EUR/USD: French Politics Delivers Some Euro Support

Published 09/10/2025, 08:20
Updated 09/10/2025, 08:58

In the absence of US data, FX markets have largely focused on French and Japanese politics, plus surprise rate cuts in New Zealand and Poland. There is also the fallout from the First Brands bankruptcy in the US. But the risk environment remains well-supported and traders may increasingly switch from dollar to yen-funded carry trades

USD: FOMC Minutes as Expected

After a strong few days, the US dollar rally has started to stall. Notably, the media pushing the hawkish elements of the FOMC minutes failed to move both the dollar and short-dated US yields last night. Reading through those minutes, one gets the sense that the Fed remains reasonably upbeat on US growth prospects, but just doesn’t want to take any unnecessary risks with higher unemployment. Of course, we’ll have to see how the US jobs data has been faring over the last four to six weeks once the government shutdown ends.

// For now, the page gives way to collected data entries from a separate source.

(* ===== verification/Prelude.v ===== *)
(** * MISAKA node: verification development

    A model of the consensus code of the MISAKA node (a block-DAG node with
    post-quantum signatures, in Rust) and theorems about it. Names of files are
    relative to the repository; definitions keep the names of the code where
    Rocq allows it, with a prefix where two types share a method name.

    ** How code is translated

    A function that may fail returns [outcome E A]: [Ok], [Err] (the error of
    the [Result]), [Panic] or [OutOfFuel]. The release profile checks
    overflow, so overflowing machine arithmetic, a failed [assert!], an
    [unwrap] of nothing and an index out of range are [Panic];
    [debug_assert!] is not modelled. The wide integers of [src/math] check
    overflow by [debug_assert!] only and wrap. Machine integers are in [Z] with
    their range as a hypothesis ([is_uint], [is_u64]); saturating and wrapping
    operations are written out. Hash maps and stores are [gmap]s; where the
    iteration order of a hash map can matter, theorems hold for every order. A
    loop bounded only by its data takes fuel, and the theorems about such a
    loop show that the fuel given suffices.

    Code outside the repository is a parameter: BLAKE2b, SHA-256 and ML-DSA-87
    ([Crypto] in Bytes), keccak, SHA3-512 and Argon2id ([PowPrimitives] in
    Pow), the random eviction of the signature cache ([Rng] in ScriptEngine).
    Nothing is assumed of a hash but its output length. A statement that needs
    collision resistance says instead that the property holds or that two
    strings, both named in the statement, collide.

    ** Parts of the program and where they are

    - Transactions and UTXO sets: Tx models [consensus/core/src/tx.rs] and
      [subnets.rs], Utxo models [consensus/core/src/utxo/]. Composing diffs
      refines applying them in sequence, [diff_from] is set difference, adding
      a transaction spends and creates what it says.
    - Reachability ([consensus/src/processes/reachability], the in-memory
      store): Interval, ReachStore and Reach hold the code; RoseTree and
      ReachTree the invariant; ReachSearch, ReachCount, ReachPropagate,
      ReachResize, ReachReclaim, ReachReindex, ReachTighten the algorithms;
      ReachAdd, ReachDag and ReachAdvance show that adding blocks and moving
      the reindex root keep the index, and that its queries decide
      reachability in the DAG, with concrete stores.
    - GHOSTDAG ([consensus/src/processes/ghostdag]): Ghostdag holds the code,
      over an interface for reachability. GhostdagOrder, GhostdagMergeset,
      GhostdagColor, GhostdagRun, GhostdagWork and GhostdagInsert hold the
      lemmas, GhostdagThms and GhostdagClaims the
      theorems (maximal k-cluster, exact merge set, work, distinct tickets,
      order). GhostdagNode discharges the interface with the index of
      Reach; GhostdagWitness gives instances.
    - Headers, hashes and proof of work: Bytes, Hashing, SigHash ([hashing/]),
      Header, HeaderThms, HeaderHash ([header.rs]), Pow, PowThms
      ([pow_layer0.rs], [consensus/pow], kHeavyHash). Encodings are
      injective, so digests commit to what they hash; the verdict of a proof
      of work is the comparison with its target.
    - Numbers: Uint, UintThms ([src/math]) and Target (compact targets, block
      work) refine arithmetic on [Z].
    - Windows and difficulty: Window models [window.rs], [difficulty.rs] and
      [past_median_time.rs]. WindowThms shows that the window of a block is the
      heaviest samples of its selected chain whatever is cached, that bits and
      past median time do not depend on the order of the heap (those of a lane
      do, on ties), that the lane engine agrees with the live one, and that a
      minority cannot move the median time.
    - Scripts ([crypto/txscript]): ScriptNum, ScriptOps, ScriptEngine,
      ScriptStd hold the code; ScriptSafe shows that execution never panics
      and obeys the post-quantum policy, ScriptParse that parsing and
      serializing are inverse, ScriptSpend and ScriptP2pkh that the standard
      output is spent exactly with a valid signature; ScriptWitness runs them.
    - Transaction validation ([consensus/src/processes/transaction_validator])
      and mass ([consensus/core/src/mass]): Mass and TxValidator hold the code.
      Mass shows when the storage mass divides by zero; TxValidatorThms that an
      accepted transaction conserves value and is signed by the owners of what
      it spends, and that validation does not panic. The payload checks of
      overlay transactions are arguments.
    - Addresses: Address, AddressThms ([crypto/addresses]): round trip and
      detection of one wrong character.
    - PALW, the audited-compute lane ([consensus/core/src/palw.rs]): Palw
      (digests, tickets), Merkle and PalwLeafTree (leaf proofs), PalwDispatch
      and PalwDispatchThms (the bond-weighted draw of providers), PalwBeacon
      and PalwBeaconThms (epoch beacon), PalwBatch and PalwBatchThms (batch
      life cycle, the view that the body processor folds for each block, the
      batch gate of a ticket).
    - DNS finality, the stake overlay ([consensus/core/src/dns_finality.rs] and
      its use in [pipeline/virtual_processor]): DnsBond holds the payloads,
      digests, bond records, registry mutations and dormancy, DnsReward the
      reward and slashing arithmetic and the epoch tallies, DnsRules the block
      rules, the slashing side effects, the rewards of a block and the
      persisted registry. DnsRegistryThms and DnsRegistryClaims show that the
      registry on disk is the walked view, that a reorganisation can be undone,
      that every row and stamp is what a transaction of the chain wrote, that
      rows are well formed, and when staging a chain aborts the process;
      DnsRewardThms that splits are exact and pools bounded, DnsSlashThms that
      slashing creates no money and that the deferred bonus can pay more than
      its pool. DnsScore holds the canonical anchors, the StakeScore, the
      recomputation of the finality state at a sink, the dormancy pass and the
      reorg gate. DnsAnchorThms shows that
      anchors are distinct, DnsScoreThms that votes count once, that a
      confirmation needs work and quorums, and that a confirmed anchor is
      dropped only for more work and more stake; DnsDormancyThms when a
      catch-up equals one pass per epoch, and that it need not; DnsWitness runs
      them. Borsh decoding ([DnsDecode])
      and the multiset hash ([Multiset], with its commutation laws) are
      parameters.
    - Coinbase ([consensus/src/processes/coinbase.rs], the coinbase checks of
      the body and virtual processors, [mining/src/block_template/builder.rs])
      and the transaction root ([consensus/core/src/merkle.rs]): Coinbase holds
      the subsidy schedule, the payload, the expected transaction, the
      composition with the validator rewards of DnsRules and the change of miner
      of a template; TxMerkle the array that holds the tree. CoinbaseThms shows
      the round trip of the payload, the total emission, that what a block mints
      stays within what it merges, that the expected transaction fits the types
      of its fields, so that an accepted coinbase is that transaction or
      collides with it, and that a template given to another miner is the one built for it;
      TxMerkle that the array computes the tree and that its root determines the
      body.

    How they interact: a header is hashed (Header) and its work checked (Pow)
    against a target (Target, Uint); GHOSTDAG colours its merge set by asking
    reachability, and reachability stores that merge set (GhostdagNode); the
    UTXO diff of a block is built from its transactions, which TxValidator
    checks and whose scripts the engine runs on digests from SigHash; the
    transactions a chain block accepts change the bond registry, and slashing
    changes its UTXO diff (DnsRules); the coinbase transaction pays the merge
    set that GHOSTDAG coloured, and the validators out of the pool it sets
    aside (Coinbase); the body processor folds the blue blocks of the merge set
    into the PALW view that later tickets read.

    ** Fuel

    Reach bounds every walk by the number of stored blocks, and Ghostdag its
    search likewise; ScriptEngine recurses on the script; the generator loop
    of the kHeavyHash matrix is bounded by a fuel argument, and its theorems
    assume that the fuel sufficed; the Merkle levels of PalwDispatch take the
    number of leaves; the dormancy catch-up of DnsScore takes one more than the
    buried epoch, which [dormancy_pass_returns] shows to suffice; the next
    power of two of TxMerkle takes the number of leaves, which
    [next_power_of_two_eq] shows to suffice.

    ** Not modelled

    The rest of the virtual processor (acceptance, header commitments, choice
    of virtual parents, the Header-v4 PALW fold, the classification of merged
    sources into reward classes), pruning and pruning proofs, the rest of PALW
    (provider bonds, certificates and votes, sampling, compute sets, data
    availability, the premium controller), the EVM lane, mempool and template
    selection: consensus logic that the development has not reached. Databases,
    RPC, p2p flows, wallet, command-line tools, notification, metrics and bindings: input and output
    around the consensus code, with no decision of it. In the parts that are
    modelled, formatting, serde, wasm glue, logging, memory estimators and test
    helpers are left out. *)

From stdpp Require Import base list gmap.
From Stdlib Require Import ZArith Lia.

Away from the exciting optimism of a peace deal in the Middle East, global equity markets remain well-supported. China has reopened after a week-long holiday and today’s positive sales results from Taiwan chipmaker Taiwan Semiconductor Manufacturing (NYSE:TSM) keeps the AI-driven rally on track for the time being. One of the few wrinkles out there remains September’s bankruptcy of US autopart company First Brands and what it says about US lending standards and financial risks. The share price of Jefferies Financial Group has fallen 22% since mid-September as the company’s exposure to First Brands has been explored in the media. At the moment, this is seen as a localised story and key high-yield credit spread indices, such as the Itraxx Cross-Over Index, remain near their tightest levels of the year. But this is a story worth monitoring.

We cannot see many big inputs to the dollar story today, but some stability in the euro may draw some of the strength out of the recent DXY rally. A 98.50-99.00 range looks likely here.

EUR: Less Bearish News Out of France

News emerged last night from former French Prime Minister Sébastien Lecornu that President Macron could announce a new PM by Friday evening. This has come as a surprise to a market that had felt that the next chapter in the French political saga could only be new and divisive elections. The Polymarket betting site now shows a 37% probability of elections being called by the end of October, versus a 70% probability this time yesterday. The news has helped EUR/USD to find some support near 1.1600 and the popular hedge, EUR/CHF, to bounce off 0.9300.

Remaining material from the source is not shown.